France announced that its ban on the cultivation of genetically modified crops will remain in effect, according to Prime Minister Jean-Marc Ayrault. Despite a recent ruling from the European Court of Justice that genetically modified crops cannot be subject to individual nation’s authorization because the European bloc already approved their use and marketing, France is continuing its ban.
The ban is primarily against Monsanto’s MON810 corn, which is the only GM crop approved in the EU.
"The government is keeping its moratorium on the cultivation of GMO seeds currently authorized in the European Union," Ayrault told an environmental conference in Paris, Reuters reported.

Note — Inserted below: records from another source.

(* ===== verification/GitHubAppEvidenceFacts.v ===== *)
(** * Facts about the evidence of a GitHub App acceptance run

    The URLs of a report are GitHub's, in the repository under test, and end in the numbers
    next to them; what a passed run has shown. *)

From Stdlib Require Import QArith Qabs Lqa.
From stdpp Require Import base list strings numbers.
From S2P Require Import Prelude Double Calendar Regex RegexFacts Json Loads.
From S2P Require Import LoadsFacts Evidence EvidenceFacts Url GitHubAppEvidence.

Set Default Proof Using "Type".

(** ** Shapes of paths *)

Definition name_char (c : N) : Prop :=
  (ascii_upper c || ascii_lower c || ascii_digit c || has_char c (u "_.-")) = true.
Definition name_text (s : str) : Prop := Forall name_char s.

Section shapes.
Context {U : UnicodeDb}.

Lemma one_char c ci x : cset_has ci {| cs_neg := false; cs_items := [IChar x] |} c = true ->
  ci = false -> c = x.
Proof.
  intros Hc ->. unfold cset_has in Hc. cbn -[N.eqb] in Hc. rewrite orb_false_r in Hc.
  by apply N.eqb_eq in Hc.
Qed.
Lemma name_class s :
  Forall (fun c => cset_has false {| cs_neg := false;
    cs_items := [IRange 65 90; IRange 97 122; IRange 48 57; IChar 95; IChar 46; IChar 45] |} c = true) s ->
  name_text s.
Proof.
  intros Hs. apply (Forall_weaken _ _ _ Hs). intros c. unfold cset_has, name_char, has_char.
  cbn -[N.eqb in_range]. unfold ascii_upper, ascii_lower, ascii_digit.
  change (existsb (N.eqb c) (u "_.-")) with ((c =? 95) || ((c =? 46) || ((c =? 45) || false)))%N.
  rewrite (N.eqb_sym c 95), (N.eqb_sym c 46), (N.eqb_sym c 45), !orb_false_r, !orb_assoc. done.
Qed.
(** A number without a leading zero, written out *)
Lemma number_class c s :
  cset_has false {| cs_neg := false; cs_items := [IRange 49 57] |} c = true ->
  Forall (fun c => cset_has false {| cs_neg := false; cs_items := [IRange 48 57] |} c = true) s ->
  c :: s = str_of_Z (digits_Z (c :: s)).
Proof.
  unfold cset_has. intros Hc Hs. cbn -[N.eqb in_range] in Hc. rewrite !orb_false_r in Hc.
  unfold in_range in Hc. rewrite andb_true_iff, !N.leb_le in Hc.
  rewrite str_of_digits; [done| |lia]. constructor.
  - unfold ascii_digit, in_range. rewrite andb_true_iff, !N.leb_le. lia.
  - apply (Forall_weaken _ _ _ Hs). intros d. cbn -[N.eqb in_range]. by rewrite !orb_false_r.
Qed.
(** Takes apart what a pattern of literals, names and numbers has read. *)
Ltac open_groups p := 
  unfold fullmatch_groups;
  let E := fresh "E" in destruct (mrun _ _ _ _) as [st|] eqn:E; [|done];
  intros [= <-]; apply fullmatch_reads in E; change (p_icase p) with false in E;
  let r := fresh "r" in set (r := p_regex p) in E; vm_compute in r; subst r; cbn [Reads] in E;
  repeat match goal with
  | H : exists _, _ |- _ => destruct H
  | H : _ /\ _ |- _ => destruct H
  | H : _ \/ _ |- _ => destruct H
  | H : cset_has _ _ _ = true |- _ => apply one_char in H; [|reflexivity]
  | H : Forall _ _ |- _ => apply name_class in H
  | H : cset_has _ _ ?c = true, H' : Forall _ ?s |- _ => pose proof (number_class c s H H'); clear H H'
  end; subst;
  match goal with H : ms_caps _ = _ |- _ => rewrite H; clear H end;
  cbn [map seq app]; rewrite ?app_nil_r; cbn [app dict_get Nat.eqb default];
  repeat match goal with |- context [id ?x] => change (id x) with x end.
Ltac close_groups := split_and!; first [reflexivity|assumption|idtac].

Lemma repository_shape t parts : fullmatch_groups REPOSITORY_PATH 2 t = Some parts ->
  exists owner name, parts = [owner; name] /\ name_text owner /\ name_text name
    /\ t = u "/" ++ owner ++ u "/" ++ name.
Proof. open_groups REPOSITORY_PATH. do 2 eexists. close_groups. Qed.
Lemma run_shape t parts : fullmatch_groups RUN_PATH 3 t = Some parts ->
  exists owner name digits, parts = [owner; name; digits] /\ digits = str_of_Z (digits_Z digits)
    /\ t = u "/" ++ owner ++ u "/" ++ name ++ u "/actions/runs/" ++ digits.
Proof. open_groups RUN_PATH. do 3 eexists. close_groups. Qed.
Lemma comment_shape t parts : fullmatch_groups COMMENT_PATH 4 t = Some parts ->
  exists owner name digits comment, parts = [owner; name; digits; comment]
    /\ digits = str_of_Z (digits_Z digits) /\ comment = str_of_Z (digits_Z comment)
    /\ t = u "/" ++ owner ++ u "/" ++ name ++ u "/pull/" ++ digits ++ u "#issuecomment-" ++ comment.
Proof. open_groups COMMENT_PATH. do 4 eexists. close_groups. Qed.
Lemma check_shape t parts : fullmatch_groups CHECK_PATH 3 t = Some parts ->
  exists owner name digits kind, parts = [owner; name; digits] /\ digits = str_of_Z (digits_Z digits)
    /\ (kind = u "/runs/" \/ kind = u "/checks/")
    /\ t = u "/" ++ owner ++ u "/" ++ name ++ kind ++ digits.
Proof.
  open_groups CHECK_PATH.
  - do 3 eexists. exists (u "/runs/"). close_groups. by left.
  - do 3 eexists. exists (u "/checks/"). close_groups. by right.
Qed.
End shapes.

(** ** What was observed *)

Section observed.
Context {U : UnicodeDb} `{Nfkc} `{Repr}.

(** A URL of github.com, without credentials and query, and its path and fragment *)
Definition github_target (s target : str) : Prop := exists p,
  urlsplit s = Ok p /\ scheme p = u "https" /\ netloc p = u "github.com" /\ query p = []
  /\ target = path p ++ match fragment p with [] => [] | f => u "#" ++ f end.
Lemma github_url_Ok v l p count parts : github_url v l p count = Ok parts ->
  exists s t, v = JStr s /\ github_target s t /\ fullmatch_groups p count t = Some parts.
Proof.
  destruct v as [| | | | |s| |]; try done. cbn [github_url]. intros (r & Hr & Hg)%obind_Ok.
  destruct (_ || _) eqn:E; [done|]. destruct (fullmatch_groups _ _ _) as [g|] eqn:Eg; [|done].
  injection Hg as ->. do 2 eexists. split_and!; [reflexivity| |exact Eg].
  rewrite !orb_false_iff, !negb_false_iff, !str_eqb_eq in E. exists r. tauto.
Qed.

(** A URL in the repository, and what follows its name *)
Definition url_at (o : json) (path : list str) (repository : str * str) (shape : str -> Prop)
    (s : str) : Prop :=
  text_at o path s /\ exists rest, shape rest
    /\ github_target s (u "/" ++ fst repository ++ u "/" ++ snd repository ++ rest).
Definition run_rest (id : Z) (rest : str) : Prop := rest = u "/actions/runs/" ++ str_of_Z id.
Definition comment_rest (number : Z) (rest : str) : Prop :=
  exists comment, rest = u "/pull/" ++ str_of_Z number ++ u "#issuecomment-" ++ str_of_Z comment.
Definition check_rest (rest : str) : Prop :=
  exists kind check, (kind = u "/runs/" \/ kind = u "/checks/") /\ rest = kind ++ str_of_Z check.

Lemma url_at_under d key v path repository shape s :
  dict_get str_eqb d key = Some v -> url_at v path repository shape s ->
  url_at (JObj d) (key :: path) repository shape s.
Proof. intros Hv [Ht Hs]. split; [by eapply holds_here|done]. Qed.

France is under increasing pressure to ease its anti-GMO policy as other member states are concerned about Europe losing its competitiveness in the world grain market. Earlier this year, it was announced that there was no scientific evidence that justified the ban against GMOs.
The country remains reluctant to budge on the issue of GMOs and appears to be tightening regulations against crop protection as well. Along with the announcement that France was not going to lift its GMO ban anytime soon, Ayrault also stated that the government intends to ban crop dusting except in cases where there was no viable alternative. This statement underscores the government’s plan to reduce the use of chemicals in agriculture.
France’s president also stressed that he wanted more of the country’s renewable fuels to make up a larger percentage of France’s energy sources. Renewable fuels currently make up 13 percent, which is far short of the 23 percent goal set by former president Nicolas Sarkozy for 2020.